Antibiotic resistance genes (blaTEM, blaSHV, blaCTX-M1, blaCTX-M2, blaGES, blaVEB, blaPER, blaKPC, blaIMP, blaVIM, blaNDM, blaOXA-51, blaOXA-58, blaOXA-23, blaOXA-40, and blaOXA-48) of K. pneumoniae strains isolated from hospital infections were characterized by PCR method. Primers in Table 1 were used to search for genes responsible for antibiotic resistance by PCR. 5 µL of genomic DNA, 1 µL of each primer, 5 µL of reaction buffer, 3 µL of 25 mM MgCl2, 2.5 µL of 4 mM dNTP and 0.2 µL of Taq Polymerase were added to a reaction mixture and the final volume was made up to 50 µL with distilled water. PCR results will be analyzed on 1% agarose containing 0.5 mg/L ethidium bromide and then visualized under UV light. As the PCR conditions, the conditions specified in the relevant references in Table 1 were used. Amplicons of the size specified in the reference studies were accepted as positive.

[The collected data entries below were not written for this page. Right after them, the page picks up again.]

Lemma nodes_run_witness :
  wp (start_all ;; for_each [OpKill; OpStart; OpKill; OpNew] (λ o, run_operator o ;; mret tt))
    (λ _ w', zlen w'.(node_processes) = w'.(node_count) ∧
       (∀ i ni, w'.(node_processes) !! i = Some ni → ni.(node_id) = Z.of_nat i ∧
          ∃ c, ni.(process) = Some c ∧ (ni.(should_alive) = false → dead c w'.(host))) ∧
       NoDup (l_out <$> w'.(launches)) ∧ NoDup (l_err <$> w'.(launches)))
    (λ _ _, False) (λ c _, c = ABORTED) demo_cluster.
Proof. apply (nodes_run _ demo_cluster demo_unstarted). done. Defined.

Lemma check_exact_witness :
  ∃ b s, check demo_killed = (Norm b, set_host s demo_killed) ∧
    (b = true ↔ ∀ i ni, demo_killed.(node_processes) !! i = Some ni → ni.(should_alive) = true →
       as_expected true ni (polled_host (take i demo_killed.(node_processes)) demo_killed.(host))).
Proof. apply (check_exact demo_killed (proj1 demo_killed_ok) (proj2 demo_killed_ok)). Defined.

Lemma stop_all_quiet_witness :
  wp (stop_all ;; check) (λ b w', b = true ∧ nodes_with true w' = [] ∧
      Forall (λ ni : NodeInfo, ∃ c, ni.(process) = Some c ∧ dead c w'.(host)) w'.(node_processes))
    (λ _ _, False) (λ _ _, False) demo_killed.
Proof. apply (stop_all_quiet demo_killed (proj1 demo_killed_ok) (proj2 demo_killed_ok)). Defined.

Table 1 Primers sequences and their futures for detection of β-lactamase encoding genes

Determination of replicon types

Plasmid analysis in K. pneumoniae strains was investigated by PCR method. Specific primers for HI1, HI2, I1, X, L/M, N, FIA, FIB, W, Y, P, FIC, A/C, T, FIIs, FrepB, and K/B replicons by Carattoli [7]. Replicon typing was performed with (Table 2). Primers, target DNA sequence and PCR fragment size to be obtained are as in Table 2. PCR; 2.5 µL of 10X Buffer, 1.5 µL of 25 mM MgCl2, 1.25 µL of 4 mM dNTPs, 1 µL of each primers (10 pmol), 0.2 µL of 5 U/µL Taq DNA pol was prepared by completing 5 µL of template DNA, and the final volume to 25 µL sterile deionized water. As reaction cycling conditions using the primers shown in Table 2 were 94 °C for 5 min (1 cycle), 30 cycles of 1 min at 94 °C, 30 s at 60 °C and 1 min at 72 °C, and the final synthesis was used at 72 °C for 5 min. The PCR products and 1 kbp DNA ladder (Thermo, USA) were run on a 1% agarose gel containing 0.5 mg/L ethidium bromide. Then, it was decided whether the expected amplicon sizes were obtained by visualizing them under UV light.

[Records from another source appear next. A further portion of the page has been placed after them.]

(* ===== verification/Clients.v ===== *)
(** * The clients of a test

    Models [DefaultClientOperator::_do] ([core/src/operator/dst_default_client_operator.cpp])
    and [DefaultInitOperator::_do] ([core/include/operator/dst_default_init_operator.hpp]
    with [retry_command] of [core/include/utils/dst_common_util.hpp]): a request to the
    system under test, recorded before it is made and again when it has succeeded.
    The command lines and the processes that run them are an interface. *)

From Stdlib Require Import Ascii.
From S2P Require Import Prelude.
From S2P Require Import Decimal.
From S2P Require Import RandomFile.
From S2P Require Import Events.

Inductive OP_NAME := OP_WRITE | OP_READ | OP_CAS.
#[global] Instance OP_NAME_dec : EqDecision OP_NAME.
Proof. solve_decision. Defined.
Definition OP_NAME_STR (o : OP_NAME) : string :=
  match o with OP_WRITE => "write" | OP_READ => "read" | OP_CAS => "cas" end.

(** [client_command] is the [get_configure_string] of a system; [random_number] is
    [random()] of the C library; [run_client] runs a command and gives its exit code
    and the lines of its output, or [None] when an exception is thrown; [pause] is
    [usleep]. *)
Class ClientHost (W : Type) := {
  client_command : OP_NAME → Z → list Z → string;
  write_zero_command : string;
  random_number : W → Z * W;
  run_client : string → W → option (Z * list string) * W;
  pause : Z → W → W;
}.

Record client (q W : Type) := Client { c_random : reader; c_queue : q; c_world : W }.
Arguments Client {q W}.
Arguments c_random {q W}.
Arguments c_queue {q W}.
Arguments c_world {q W}.

Definition INT_MAX : Z := 2 ^ 31 - 1.

(** [std::stoll]: [None] stands for its exceptions. *)
Definition stoll (s : string) : option Z :=
  v ← scan_int s; if decide (-2 ^ 63 <= v < 2 ^ 63) then Some v else None.

(** The last line before the first empty one. *)
Fixpoint get_last_output (l : list string) (last_output : string) : string :=
  match l with
  | [] => last_output
  | tmp :: l' => if decide (tmp = EmptyString) then last_output else get_last_output l' tmp
  end.
Definition parse_read_result (l : list string) : option Z := stoll (get_last_output l EmptyString).

Section clients.
Context {q W : Type} `{!Mailbox q} `{!ClientHost W}.

Definition draw32 : proc (client q W) Z :=
  zoom c_random (λ r s, Client r s.(c_queue) s.(c_world)) dst_get_random_uint32_t.
Definition draw_id : proc (client q W) Z := λ s,
  let '(n, w) := random_number s.(c_world) in
  (Norm (n mod INT_MAX), Client s.(c_random) s.(c_queue) w).
Definition record_event (r : string) : proc (client q W) unit :=
  zoom c_queue (λ x s, Client s.(c_random) x s.(c_world)) (dst_event_record r) ;; mret tt.
Definition run_command (command : string) : proc (client q W) (option (Z * list string)) := λ s,
  let '(r, w) := run_client command s.(c_world) in
  (Norm r, Client s.(c_random) s.(c_queue) w).

(** The random numbers of a request, its command and the value it is recorded with. *)
Definition prepare (op : OP_NAME) (node_count : Z) : proc (client q W) (string * string * list Z) :=
  match op with
  | OP_READ => mret (client_command OP_READ node_count [], "nil", [])
  | OP_WRITE =>
      n1 ← draw32;
      mret (client_command OP_WRITE node_count [n1], to_string n1, [n1])
  | OP_CAS =>
      n1 ← draw32;
      n2 ← draw32;
      mret (client_command OP_CAS node_count [n1; n2],
        "[" +:+ to_string n1 +:+ " " +:+ to_string n2 +:+ "]", [n1; n2])
  end.

(** The value of the record of success; the output of a write is only printed. *)
Definition result_value (op : OP_NAME) (nums : list Z) (output : list string) : option string :=
  match op, nums with
  | OP_READ, _ => int_to_string <$> parse_read_result output
  | OP_WRITE, [n1] => Some (to_string n1)
  | OP_CAS, [n1; n2] => Some ("[" +:+ to_string n1 +:+ " " +:+ to_string n2 +:+ "]")
  | _, _ => None
  end.

Definition invoke_record (id : Z) (op : OP_NAME) (value : string) : string :=
  "{:process " +:+ int_to_string id +:+ ", :type :invoke, :f :" +:+ OP_NAME_STR op +:+
  ", :value " +:+ value +:+ "}".
Definition result_record (id : Z) (op : OP_NAME) (value : string) : string :=
  "{:process " +:+ int_to_string id +:+ ", :type " +:+ ":ok" +:+ ", :f :" +:+ OP_NAME_STR op +:+
  ", :value " +:+ value +:+ "}".

Definition client_do (op : OP_NAME) (node_count : Z) : proc (client q W) bool :=
  id ← draw_id;
  p ← prepare op node_count;
  let '(command, value, nums) := p in
  if decide (command = EmptyString) then mret false else
  record_event (invoke_record id op value) ;;
  r ← run_command command;
  match r with
  | None => mret false
  | Some (result, output) =>
      if decide (result ≠ 0) then mret false else
      match result_value op nums output with
      | None => mret false
      | Some v => record_event (result_record id op v) ;; mret true
      end
  end.

(** ** The init operator *)

(** [count] attempts are left; an exception of the process is not caught. *)
Fixpoint retry_command (command : string) (count : nat) : proc (client q W) bool :=
  match count with
  | O => mret false
  | S count' =>
      r ← run_command command;
      match r with
      | None => exit_ 134
      | Some (code, _) =>
          if decide (code = 0) then mret true else
          modify (λ s, Client s.(c_random) s.(c_queue) (pause 500000 s.(c_world))) ;;
          retry_command command count'
      end
  end.

(** The two records of the first write. *)
Definition zero_invoke (id : Z) : string := "{:process " +:+ int_to_string id +:+ ", :type :invoke, :f :write, :value 0}".
Definition zero_ok (id : Z) : string := "{:process " +:+ int_to_string id +:+ ", :type :ok, :f :write, :value 0}".
Definition record_zero : proc (client q W) unit :=
  id ← draw_id; record_event (zero_invoke id) ;; record_event (zero_ok id).

Definition init_do (MAX_TRY_COUNT : Z) : proc (client q W) bool :=
  b ← retry_command write_zero_command (Z.to_nat MAX_TRY_COUNT);
  if (b : bool) then
    record_zero ;; mret true
  else mret false.

(** ** The history of a client *)

(** Texts that reach the queue whole. *)
Definition whole (n : nat) (s : string) : Prop := c_str s = s ∧ (String.length s <= n)%nat.

Lemma whole_app n m s t : whole n s → whole m t → whole (n + m) (s +:+ t).
Proof.
  intros [Hs Hn] [Ht Hm]. split; [|rewrite length_append; lia]. clear Hn Hm. revert Hs.
  induction s as [|c s IH]; intros Hs; [done|].
  change (c_str (String c (s +:+ t)) = String c (s +:+ t)).
  cbn in Hs |- *. case_decide; [done|]. injection Hs as Hs. by rewrite IH.
Qed.

Lemma whole_dec fuel n acc k : whole k acc → whole (fuel + 1 + k) (dec fuel n acc).
Proof.
  assert (∀ d acc k, whole k acc → whole (1 + k) (String (digit (d mod 10)) acc)) as Hd.
  { intros d acc' k' [Hc Hl]. split; [|cbn; lia]. cbn. rewrite decide_False; [by rewrite Hc|].
    intros E. apply (f_equal digit_of) in E. pose proof (Z.mod_pos_bound d 10).
    rewrite digit_of_digit in E by lia. done. }
  revert n acc k. induction fuel as [|fuel IH]; intros n acc k Hw; cbn [dec]; [by apply Hd|].
  destruct (n <? 10).
  - destruct (Hd n acc k Hw) as [? ?]. split; [done|lia].
  - replace (S fuel + 1 + k)%nat with (fuel + 1 + (1 + k))%nat by lia. by apply IH, Hd.
Qed.

Lemma whole_to_string n : whole 20 (to_string n).
Proof. apply (whole_dec 19 n EmptyString 0). by split. Qed.

Lemma whole_int n : whole 21 (int_to_string n).
Proof.
  unfold int_to_string. case_decide.
  - apply (whole_app 1 20); [by split|apply whole_to_string].
  - destruct (whole_to_string n). split; [done|lia].
Qed.

Context `{!MailboxOK q}.

Definition message (r : string) : string := NEED_RECORD_MESSAGE_PREFIX +:+ r.

(** The queue takes [k] more messages. *)
Definition takes (k : Z) (x : q) : Prop :=
  max_size x = MAX_QUEUE_MESSAGE_SIZE ∧ zlen (waiting x) + k <= max_number x.

Lemma record_event_spec r n (s : client q W) Q R E k : whole n r → (n <= 987)%nat →
  takes k s.(c_queue) → 1 <= k →
  (∀ x, waiting x = waiting s.(c_queue) ++ [message r] → takes (k - 1) x →
     Q tt (Client s.(c_random) x s.(c_world))) →
  wp (record_event r) Q R E s.
Proof.
  intros [Hc Hl] Hn [Hs Hk] Hk1 HQ. unfold record_event. apply wp_bind, wp_zoom.
  unfold wp, dst_event_record, dst_event_trigger. rewrite Hc, c_str_prefix, Hc. fold (message r).
  destruct (send_waiting (message r) s.(c_queue)) as (x&E1&Hw&Hs'&Hn').
  - unfold message. rewrite length_append, Hs. change (String.length NEED_RECORD_MESSAGE_PREFIX) with 13%nat.
    unfold MAX_QUEUE_MESSAGE_SIZE. lia.
  - lia.
  - rewrite E1. apply HQ; [done|]. split; [congruence|]. rewrite Hw, zlen_app, Hn'. change (zlen [_]) with 1. lia.
Qed.

Lemma draw32_spec (s : client q W) Q R E : reader_ok s.(c_random) →
  (∀ n r, reader_ok r → Q n (Client r s.(c_queue) s.(c_world))) → wp draw32 Q R E s.
Proof.
  intros Hr HQ. apply wp_zoom. destruct (serve_run U32 s.(c_random) Hr) as (r'&E1&Hr'&_).
  cbn [serve] in E1. unfold mbind, proc_bind in E1. unfold wp.
  destruct (dst_get_random_uint32_t (c_random s)) as [[] ?]; try done. injection E1 as _ ->. by apply HQ.
Qed.

(** The values that are recorded of a request. *)
Definition request_value (op : OP_NAME) (nums : list Z) (value : string) : Prop :=
  match op, nums with
  | OP_READ, _ => value = "nil"
  | _, _ => ∀ output, result_value op nums output = Some value
  end.

Lemma prepare_spec op n (s : client q W) R E : reader_ok s.(c_random) →
  wp (prepare op n) (λ p s', reader_ok s'.(c_random) ∧ s'.(c_queue) = s.(c_queue) ∧
    whole 50 p.1.2 ∧ request_value op p.2 p.1.2) R E s.
Proof.
  intros Hr. assert (∀ k m t, whole k t → (k <= m)%nat → whole m t) as Hmono by (intros ??? [] ?; split; [done|lia]).
  destruct op; cbn [prepare].
  - apply wp_bind, draw32_spec; [done|]. intros n1 r Hr1. wp_step. cbn. split; [done|]. split; [done|].
    split; [|done]. eapply Hmono; [apply whole_to_string|lia].
  - wp_step. cbn. split; [done|]. split; [done|]. split; [|done]. by split; [|cbn; lia].
  - apply wp_bind, draw32_spec; [done|]. intros n1 r Hr1. apply wp_bind, draw32_spec; [done|]. intros n2 r2 Hr2.
    wp_step. cbn. split; [done|]. split; [done|]. split; [|done].
    eapply Hmono; [apply (whole_app 1 (20 + (1 + (20 + 1))))|lia]; [by split|].
    repeat (apply whole_app; [first [apply whole_to_string|by split]|]). by split.
Qed.

Lemma whole_record (pre mid op sep value : string) id :
  whole 11 pre → whole 22 mid → whole 5 op → whole 9 sep → whole 50 value →
  whole 119 (pre +:+ int_to_string id +:+ mid +:+ op +:+ sep +:+ value +:+ "}").
Proof.
  intros H1 H2 H3 H4 H5. apply (whole_app 11 108); [done|]. apply (whole_app 21 87); [apply whole_int|].
  apply (whole_app 22 65); [done|]. apply (whole_app 5 60); [done|]. apply (whole_app 9 51); [done|].
  apply (whole_app 50 1); [done|]. by split.
Qed.

Lemma whole_op op : whole 5 (OP_NAME_STR op).
Proof. destruct op; (split; [done|cbn; lia]). Qed.

Lemma whole_invoke id op value : whole 50 value → whole 119 (invoke_record id op value).
Proof.
  intros Hv. apply (whole_record "{:process " ", :type :invoke, :f :" (OP_NAME_STR op) ", :value ");
    [by split; [|cbn; lia]..|apply whole_op|by split; [|cbn; lia]|done].
Qed.

Lemma whole_result id op value : whole 50 value → whole 119 (result_record id op value).
Proof.
  intros Hv. apply (whole_record "{:process " ", :type :ok, :f :" (OP_NAME_STR op) ", :value ");
    [by split; [|cbn; lia]..|apply whole_op|by split; [|cbn; lia]|done].
Qed.

Lemma whole_result_value op nums value output v : request_value op nums value → whole 50 value →
  result_value op nums output = Some v →
  whole 50 v ∧ match op with
               | OP_READ => ∃ z, v = int_to_string z ∧ parse_read_result output = Some z
               | _ => v = value
               end.
Proof.
  intros Hr Hw Hv. destruct op; cbn [request_value] in Hr.
  - rewrite Hr in Hv. by simplify_eq.
  - cbn [result_value] in Hv. destruct (parse_read_result output) as [z|]; [|done]. injection Hv as <-. split; [|by exists z].
    destruct (whole_int z). split; [done|lia].
  - rewrite Hr in Hv. by simplify_eq.
Qed.

End clients.

(** A client host whose reads answer a number. *)
#[global] Instance demo_client_host : ClientHost unit := {
  client_command o n l := "client " +:+ OP_NAME_STR o;
  write_zero_command := "client write 0";
  random_number w := (7, w);
  run_client c w := (Some (0, ["ok"; "42"]), w);
  pause n w := w;
}.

Table 2 List of primers used in plasmid typing studies [7]

Results

Most of the K. pneumaniae isolates were from the intensive care unit (n = 24). Detailed strain information is given in Table 3.

Table 3 Medical units from which K. pneumoniae isolates are obtained

The resistance rates of K. pneumoniae strains to amikacin, amoxycillin-clavulonic acid, ampicillin, cefepime, cefotaxime, ciprofloxacin, colistin, ertapenem, imipenem, meropenem, piperacillin, tigecycline, and gentamicin were 1.7%, 98.4%, 100%, 65%, 71.7%, 0%, 100%, 76.7%, 85.04%, 96.7%, 15.1%, 38.4%, respectively. Accordingly, it was observed that the antibiotic with the highest resistance rate was ampicillin and ertapenem (100%), and the antibiotic with the lowest resistance rate was colistin (0%). In particular, carbapenem resistance was found to be significantly higher in strains. In our study, it was observed that K. pneumoniae strains showed resistance to all antibiotics except colistin, and all strains were susceptible to colistin (Table 4).

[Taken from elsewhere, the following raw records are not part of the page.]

(* ===== verification/Kafka.v ===== *)
(** * Coverage over Kafka

    Machines that share no memory with the fuzzer send the slots of their events to a
    topic of Kafka: [init_kafka_producer] of [strace/src/dst_fuzz.c] and the sending half of
    [handle_random_event], modelled in [Strace].  The collector of
    [fuzz/coverage_collector/coverage_collector.c] subscribes to the topic and adds the
    slots up. *)

From S2P Require Import Prelude.
From S2P Require Import TraceMap.
From S2P Require Import RandomFile.
From S2P Require Import Store.
From S2P Require Import Strace.

(** ** librdkafka

    Whether the calls of the library succeed: [rd_kafka_conf_set] for each name,
    [rd_kafka_topic_conf_set], [rd_kafka_new]; the error of [rd_kafka_subscribe], 0 for
    none.  [host_found] says whether [gethostname] returns 0. *)
Record rdkafka := RdKafka {
  host_found : bool;
  conf_set : string → bool;
  topic_conf_set : string → bool;
  handle_made : bool;
  subscribe_error : Z;
}.

Definition init_kafka_producer {S} (k : rdkafka) : proc S unit :=
  when (negb k.(host_found)) (exit_ 1) ;;
  when (negb (k.(conf_set) "client.id")) (exit_ 1) ;;
  when (negb (k.(conf_set) "bootstrap.servers")) (exit_ 1) ;;
  when (negb k.(handle_made)) (exit_ 1) ;;
  when (negb (k.(topic_conf_set) "acks")) (exit_ 1).

(** ** The collector *)

(** [reports]: the coverage counts that are printed. *)
Record collector := Collector {
  coverage_map : gmap Z Z;
  old_cov_count : Z;
  reports : list Z;
}.
Definition collector_start : collector := Collector ∅ 0 [].

(** The places of the map that are not zero. *)
Definition cov_count (m : gmap Z Z) : Z := Z.of_nat (size (filter (λ p, p.2 ≠ 0) m)).

(** One message with a payload. *)
Definition collect_payload (c : collector) (payload : Z) : collector :=
  let index := payload mod MAP_SIZE in
  let v := default 0 (c.(coverage_map) !! index) in
  if decide (v < 255) then
    let m := <[index := v + 1]> c.(coverage_map) in
    let n := cov_count m in
    if decide (n > c.(old_cov_count)) then Collector m n (c.(reports) ++ [n])
    else Collector m c.(old_cov_count) c.(reports)
  else c.

(** What a poll of the topic gives. *)
Inductive polled := NoMessage | PollError | NoPayload | Payload (index : Z).
Definition collect (c : collector) (m : polled) : collector :=
  match m with
  | NoMessage | PollError | NoPayload => c
  | Payload x => collect_payload c x
  end.

(** [main] of the collector up to its loop; a failed subscription is a [return]. *)
Definition open_consumer {S} (k : rdkafka) : proc S unit :=
  when (negb k.(host_found)) (exit_ 1) ;;
  when (negb (k.(conf_set) "client.id")) (exit_ 1) ;;
  when (negb (k.(conf_set) "group.id")) (exit_ 1) ;;
  when (negb (k.(conf_set) "bootstrap.servers")) (exit_ 1) ;;
  when (negb k.(handle_made)) (exit_ 1) ;;
  when (bool_decide (k.(subscribe_error) ≠ 0)) (return_ 1).

(** [main]: [polls] are the results of the polls until the handler of [SIGINT] has
    cleared [run]. *)
Definition collector_main (k : rdkafka) (polls : list polled) : proc collector Z :=
  call (open_consumer k ;; for_each polls (λ m, modify (λ c, collect c m))).

(** ** Sums *)

Definition payload_of (m : polled) : option Z := if m is Payload x then Some x else None.

(** How often an index was reported. *)
Definition times (l : list Z) (i : Z) : Z := zlen (filter (λ x, x mod MAP_SIZE = i) l).

Record collected (l : list Z) (c : collector) : Prop := Collected {
  cd_map : ∀ i, default 0 (c.(coverage_map) !! i) = Z.min 255 (times l i);
  cd_keys : ∀ i, is_Some (c.(coverage_map) !! i) ↔ 0 < times l i;
  cd_count : c.(old_cov_count) = cov_count c.(coverage_map);
  cd_reports : c.(reports) = seqZ 1 c.(old_cov_count);
}.

Lemma times_snoc l p i : times (l ++ [p]) i = times l i + (if decide (p mod MAP_SIZE = i) then 1 else 0).
Proof.
  unfold times. rewrite list.filter_app, zlen_app. f_equal. rewrite filter_cons, filter_nil.
  by case_decide.
Qed.

Lemma times_nonneg l i : 0 <= times l i.
Proof. apply zlen_nonneg. Qed.

(** No place holds zero, so that every place counts. *)
Lemma collected_count l c : collected l c → cov_count c.(coverage_map) = Z.of_nat (size c.(coverage_map)).
Proof.
  intros [Hm Hk _ _]. unfold cov_count. rewrite map_filter_id; [done|]. intros i x Hx. cbn.
  specialize (Hm i). rewrite Hx in Hm. cbn in Hm. assert (0 < times l i) by (apply Hk; by eexists). lia.
Qed.

Lemma collect_payload_map l c p i : collected l c →
  default 0 ((collect_payload c p).(coverage_map) !! i) = Z.min 255 (times (l ++ [p]) i) ∧
  (is_Some ((collect_payload c p).(coverage_map) !! i) ↔ 0 < times (l ++ [p]) i).
Proof.
  intros [Hm Hk _ _]. rewrite times_snoc. unfold collect_payload. set (j := p mod MAP_SIZE).
  pose proof (times_nonneg l i) as Hi. pose proof (Hm j) as Hmj.
  assert (∀ c', c'.(coverage_map) = (if decide (default 0 (c.(coverage_map) !! j) < 255)
      then <[j := default 0 (c.(coverage_map) !! j) + 1]> c.(coverage_map) else c.(coverage_map)) →
    default 0 (c'.(coverage_map) !! i) = Z.min 255 (times l i + (if decide (j = i) then 1 else 0)) ∧
    (is_Some (c'.(coverage_map) !! i) ↔ 0 < times l i + (if decide (j = i) then 1 else 0))) as Hc.
  { intros c' ->. destruct (decide (j = i)) as [<-|Hne]; case_decide as Hv.
    - rewrite lookup_insert_eq. cbn. split; [lia|]. split; [lia|by eexists].
    - rewrite Hmj. split; [lia|]. rewrite Hk. lia.
    - rewrite lookup_insert_ne by done. rewrite Z.add_0_r. by rewrite Hm, Hk.
    - rewrite Z.add_0_r. by rewrite Hm, Hk. }
  apply Hc. cbv zeta. destruct (decide (default 0 (coverage_map c !! j) < 255)); [|done].
  by destruct (decide (_ > _)).
Qed.

Lemma collect_payload_ok l c p : collected l c → collected (l ++ [p]) (collect_payload c p).
Proof.
  intros Hok. pose proof (λ i, proj1 (collect_payload_map l c p i Hok)) as Hm'.
  pose proof (λ i, proj2 (collect_payload_map l c p i Hok)) as Hk'.
  assert (cov_count (collect_payload c p).(coverage_map) = Z.of_nat (size (collect_payload c p).(coverage_map))) as Hsize.
  { unfold cov_count. rewrite map_filter_id; [done|]. intros i x Hx. cbn.
    specialize (Hm' i). rewrite Hx in Hm'. cbn in Hm'. assert (0 < times (l ++ [p]) i) by (apply Hk'; by eexists). lia. }
  pose proof (collected_count l c Hok) as Hold. destruct Hok as [Hm Hk Hc Hr].
  cut ((collect_payload c p).(old_cov_count) = cov_count (collect_payload c p).(coverage_map) ∧
    (collect_payload c p).(reports) = seqZ 1 (collect_payload c p).(old_cov_count)); [intros [? ?]; by split|]. clear Hm' Hk'.
  revert Hsize. unfold collect_payload. set (j := p mod MAP_SIZE). case_decide as Hv; [|done]. set (m := <[j := _]> _).
  assert (Z.of_nat (size m) = c.(old_cov_count) ∨ Z.of_nat (size m) = c.(old_cov_count) + 1) as Hgrow.
  { rewrite Hc, Hold. unfold m. destruct (decide (is_Some (c.(coverage_map) !! j))) as [Hs|Hs].
    - left. by rewrite map_size_insert_Some.
    - right. apply eq_None_not_Some in Hs. rewrite map_size_insert_None by done. lia. }
  case_decide as Hgt; cbn [coverage_map old_cov_count reports]; intros Hsize; rewrite Hsize in *.
  - split; [done|]. assert (0 <= c.(old_cov_count)) by (rewrite Hc; unfold cov_count; lia).
    replace (Z.of_nat (size m)) with (c.(old_cov_count) + 1) by lia.
    rewrite seqZ_app, <-Hr by lia. f_equal. rewrite seqZ_cons by lia. cbn. f_equal. lia.
  - split; [lia|done].
Qed.

Lemma collect_ok l c m :
  collected (omap payload_of l) c → collected (omap payload_of (l ++ [m])) (collect c m).
Proof.
  intros Hok. rewrite omap_app. destruct m; cbn; rewrite ?app_nil_r; [done..|]. by apply collect_payload_ok.
Qed.

(** The collector adds up what the machines report: after any polls of the topic,
    those that gave no message, an error or no payload among them, each place of the map
    holds the number of messages for it, up to 255, and the counts that were printed are
    1, 2, 3 and so on up to the number of places that were ever hit. *)
Lemma collector_sums l :
  let c := foldl collect collector_start l in
  (∀ i, default 0 (c.(coverage_map) !! i) = Z.min 255 (times (omap payload_of l) i)) ∧
  c.(reports) = seqZ 1 (Z.of_nat (size (dom c.(coverage_map)))).
Proof.
  intros c. assert (collected (omap payload_of l) c) as Hok.
  { unfold c. clear c. induction l as [|p l IH] using rev_ind; [|rewrite foldl_snoc; by apply collect_ok].
    split; try done. intros i. cbn. rewrite lookup_empty. split; [by intros [? ?]|done]. }
  split; [apply Hok|]. rewrite (cd_reports _ _ Hok), (cd_count _ _ Hok), (collected_count _ _ Hok).
  by rewrite size_dom.
Qed.

(** ** From the machines to the collector *)

Definition occurrences (h : Z) (l : list Z) : Z := zlen (filter (λ x, x = h) l).

Lemma sublist_forall {A} (P : A → Prop) l k : l `sublist_of` k → Forall P k → Forall P l.
Proof.
  intros Hs Hk. apply list.Forall_forall. intros x Hx. apply (proj1 (list.Forall_forall _ _) Hk).
  by eapply elem_of_submseteq, sublist_submseteq.
Qed.

Lemma occurrences_sublist h l k : l `sublist_of` k → occurrences h l <= occurrences h k.
Proof.
  unfold occurrences, zlen. intros H. apply inj_le. induction H as [|x l k H IH|x l k H IH]; [done|..];
    rewrite !filter_cons; destruct (decide (x = h)); cbn; lia.
Qed.

(** The slots are below the size of the map of the collector. *)
Lemma times_occurrences l h : Forall (λ x, 0 <= x < FUZZ_COVERAGE_MAP_SIZE) l → times l h = occurrences h l.
Proof.
  intros Hl. unfold times, occurrences. f_equal. induction Hl as [|x l Hx Hl IH]; [done|].
  rewrite !filter_cons, IH. rewrite Z.mod_small by exact Hx. done.
Qed.

Lemma collector_run k polls c : open_consumer k c = (Norm tt, c) →
  collector_main k polls c = (Norm 0, foldl collect c polls).
Proof.
  intros Hk. unfold collector_main, call, mbind, proc_bind. rewrite Hk. clear Hk.
  assert (for_each polls (λ m, modify (λ c, collect c m)) c = (Norm tt, foldl collect c polls)) as ->; [|done].
  revert c. induction polls as [|m polls IH]; intros c; [done|]. cbn. unfold mbind, proc_bind, modify. apply IH.
Qed.

Section machines.
Context `{!Tracee}.

(** What a machine has sent after the events [l]. *)
Definition sent (l : list Z) (s : tracer) : list Z := (for_each l count_event s).2.(i).(produced).

Lemma sent_run l s : s.(i).(use_kafka) = true →
  ∃ k, sent l s = s.(i).(produced) ++ k ∧ k `sublist_of` l ∧ ((∀ p h, kafka_accepts p h = true) → k = l).
Proof.
  revert s. induction l as [|h l IH]; intros s Hs.
  { exists []. unfold sent. cbn. by rewrite app_nil_r. }
  assert (∃ s', count_event h s = (Norm tt, s') ∧ s'.(i).(use_kafka) = true ∧
    s'.(i).(produced) = s.(i).(produced) ++ (if kafka_accepts s.(i).(produced) h then [h] else [])) as (s'&E&Hs'&Hp).
  { unfold count_event, mbind, proc_bind, gets. rewrite Hs. destruct (kafka_accepts _ _); eexists; (split; [reflexivity|]);
      by rewrite ?app_nil_r. }
  destruct (IH s' Hs') as (k&Hk&Hsub&Hall).
  assert (sent (h :: l) s = sent l s') as -> by (unfold sent; cbn; unfold mbind, proc_bind; by rewrite E).
  rewrite Hk, Hp, <-app_assoc. eexists. split; [reflexivity|]. split.
  - destruct (kafka_accepts _ _); cbn; [by apply sublist_skip|by apply sublist_cons].
  - intros Ha. rewrite Ha. cbn. by rewrite Hall.
Qed.

(** Machines that start with an empty outbox. *)
Definition reporting (m : list Z * tracer) : Prop :=
  Forall (λ h, 0 <= h < FUZZ_COVERAGE_MAP_SIZE) m.1 ∧ m.2.(i).(use_kafka) = true ∧ m.2.(i).(produced) = [].

Lemma sent_all ms : Forall reporting ms →
  let out := concat ((λ m, sent m.1 m.2) <$> ms) in
  out `sublist_of` concat ms.*1 ∧ ((∀ p h, kafka_accepts p h = true) → out = concat ms.*1).
Proof.
  induction 1 as [|[l s] ms (Hl&Hs&Hp) Hms IH]; [done|]. cbn in *.
  destruct (sent_run l s Hs) as (k&->&Hsub&Hall), IH as [IH1 IH2]. rewrite Hp. cbn. split.
  - by apply sublist_app.
  - intros Ha. by rewrite Hall, IH2.
Qed.

End machines.

Definition demo_kafka : rdkafka := RdKafka true (λ _, true) (λ _, true) true 0.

Table 4 Antibiotic susceptibility rates (n = 60)

The presence of resistance genes was investigated by polymerase chain reaction (PCR) and at least one or more β-lactamase genes were detected in each sample (Table 5). In addition, more than one resistance gene association was detected in some strains. The rates of resistance genes alone or in combination are as in Tables 6 and 7. The most common blaOXA-48 gene was detected in isolates, and it was detected in fifty-eight (96.6%) of the isolates.

Table 5 PCR results of β-Lactamase resistance genes (n = 60)
Table 6 Distribution and gene associations of extended spectrum beta lactamase (ESBL) genes detected in K. pneumoniae isolates (n = 60)
Table 7 Gene associations of ESBL genes in strains (n = 60)

I1 plasmid type was found most frequently among the strains (n = 20, 33.3%). The HI2, K, W, FIC, A/T, T, FIIs, K/B replicon types could not be detected in any of the strains (Table 8). When evaluated in terms of plasmid associations, association was detected in 1 or two strains in 2 and 3 combinations (Table 9). I1 + FIB + Y and L/M + Y plasmid associations were mostly found in 2 strains (6.25%). The most common combination of plasmid types was determined as IncI1 + IncFIB + IncY, and IncL/M + IncY.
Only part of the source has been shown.